### Given data
━━━━━━━━━━━━━━━━

(* ===== verification/_CoqProject ===== *)
-Q . S2P
Prelude.v
Gas.v
Market.v
Auction.v
Selector.v
Amount.v
Oracle.v
OrderPricing.v
Planner.v
Db.v
Prioritization.v
Requestors.v
Pricer.v
Committer.v
Evaluator.v
Locker.v
FulfillTx.v
Pipeline.v
Monitor.v
ChainMonitor.v
MarketService.v
EventQuery.v
Processor.v
Batcher.v
Submitter.v
Router.v
Assessor.v
Risc0.v
Supervisor.v
TaskDb.v
TaskDbFacts.v
TaskDbCalls.v
PlanShape.v
Workflow.v
WorkflowFacts.v
ExecutorPlan.v
AgentTurn.v
Slasher.v
SlasherFacts.v
Povw.v
PovwFacts.v
MintFacts.v
PreflightFacts.v
BuilderParams.v
OfferLayer.v
RequestorPricing.v
RequestBuilder.v
OfferFacts.v
BuilderFacts.v
RequestorFacts.v
Lemma div_ceil_le_iff a b q :
  0 < b -> (div_ceil a b <= q <-> a <= q * b).
Proof.
  intros Hb. unfold div_ceil.
  pose proof (Z.div_mod a b ltac:(lia)) as E.
  pose proof (Z.mod_pos_bound a b Hb) as M.
  destruct (Z.eqb_spec (a mod b) 0); split; intros; nia.
Qed.

Lemma div_ceil_nonneg a b : 0 <= a -> 0 < b -> 0 <= div_ceil a b.
Proof.
  intros Ha Hb. unfold div_ceil.
  pose proof (Z.div_pos a b Ha Hb). destruct (_ =? 0); lia.
Qed.

Lemma div_ceil_ge a b : 0 < b -> a <= div_ceil a b * b.
Proof. intros Hb. by apply (div_ceil_le_iff a b _ Hb). Qed.

Lemma div_ceil_lt a b q : 0 < b -> q < div_ceil a b -> q * b < a.
Proof.
  intros Hb Hq. destruct (Z.le_gt_cases a (q * b)) as [H|H]; [|done].
  apply (div_ceil_le_iff a b q Hb) in H. lia.
Qed.

Lemma sat_sub_nonneg x y : 0 <= sat_sub x y.
Proof. unfold sat_sub. lia. Qed.

Lemma sat_mul_le w x y : sat_mul w x y <= x * y.
Proof. unfold sat_mul. lia. Qed.

Lemma sat_to_le w x : sat_to w x <= x.
Proof. unfold sat_to, umax. destruct (Z.ltb_spec x (2 ^ w)); lia. Qed.

Lemma checked_quot_Ok {E} a b q : checked_quot (E := E) a b = Ok q <-> b <> 0 /\ q = a / b.
Proof. unfold checked_quot. destruct (Z.eqb_spec b 0); naive_solver. Qed.

Lemma checked_quot_pos {E} a b : 0 < b -> checked_quot (E := E) a b = Ok (a / b).
Proof. intros. apply checked_quot_Ok. split; [lia|done]. Qed.

Lemma checked_div_ceil_pos {E} a b : 0 < b -> checked_div_ceil (E := E) a b = Ok (div_ceil a b).
Proof. intros. unfold checked_div_ceil. destruct (Z.eqb_spec b 0); [lia|done]. Qed.

(** A count within a rounded-down quotient costs at most the dividend. *)
Lemma le_div_mul a b n : 0 < b -> n <= a / b -> n * b <= a.
Proof.
  intros Hb Hn. pose proof (Z.mul_div_le a b Hb).
  pose proof (Z.mul_le_mono_nonneg_r n (a / b) b ltac:(lia) Hn). lia.
Qed.

Lemma sat_mul_bound w x y : 0 <= w -> 0 <= x -> 0 <= y -> 0 <= sat_mul w x y < 2 ^ w.
Proof.
  intros Hw Hx Hy. unfold sat_mul, umax. pose proof (Z.mul_nonneg_nonneg x y Hx Hy).
  assert (0 < 2 ^ w) by (by apply Z.pow_pos_nonneg). lia.
Qed.

Lemma sat_mul_exact w x y : x * y < 2 ^ w -> sat_mul w x y = x * y.
Proof. unfold sat_mul, umax. lia. Qed.

Lemma pow2_pos n : 0 <= n -> 0 < 2 ^ n.
Proof. by apply Z.pow_pos_nonneg. Qed.

(** Packing: a value shifted above [n] bits or-ed with an [n]-bit one. *)
Lemma lor_shiftl_low n x y :
  0 <= n -> fits n y -> Z.lor (Z.shiftl x n) y = x * 2 ^ n + y.
Proof.
  intros Hn [Hy0 Hy1]. rewrite <- Z.shiftl_mul_pow2 by done.
  symmetry. apply Z.add_nocarry_lor. apply Z.bits_inj'. intros i Hi.
  rewrite Z.land_spec, Z.bits_0.
  destruct (Z.lt_ge_cases i n).
  - by rewrite Z.shiftl_spec_low.
  - destruct (Z.eq_dec y 0) as [->|]; [by rewrite Z.bits_0, andb_false_r|].
    rewrite (Z.bits_above_log2 y i), andb_false_r; [done|lia|].
    apply Z.lt_le_trans with n; [|lia]. apply Z.log2_lt_pow2; lia.
Qed.

Lemma land_pow2_eqb x n :
  0 <= n -> negb (Z.land x (Z.shiftl 1 n) =? 0) = Z.testbit x n.
Proof.
  intros Hn. rewrite Z.shiftl_1_l.
  assert (Z.land x (2 ^ n) = if Z.testbit x n then 2 ^ n else 0) as ->.
  { apply Z.bits_inj'. intros i Hi. rewrite Z.land_spec, Z.pow2_bits_eqb by done.
    destruct (Z.testbit x n) eqn:E; rewrite ?Z.bits_0, ?Z.pow2_bits_eqb by done;
      destruct (Z.eqb_spec n i) as [<-|]; rewrite ?E, ?andb_false_r; done. }
  pose proof (pow2_pos n Hn).
  destruct (Z.testbit x n); [|done].
  destruct (Z.eqb_spec (2 ^ n) 0); [lia|done].
Qed.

━━━━━━━━━━━━━━━━

### Exercise
Go through the records and gather the lines that hold "split".

### Response area
  destruct (Z.eqb_spec (a mod b) 0); split; intros; nia.
Proof. intros. apply checked_quot_Ok. split; [lia|done]. Qed.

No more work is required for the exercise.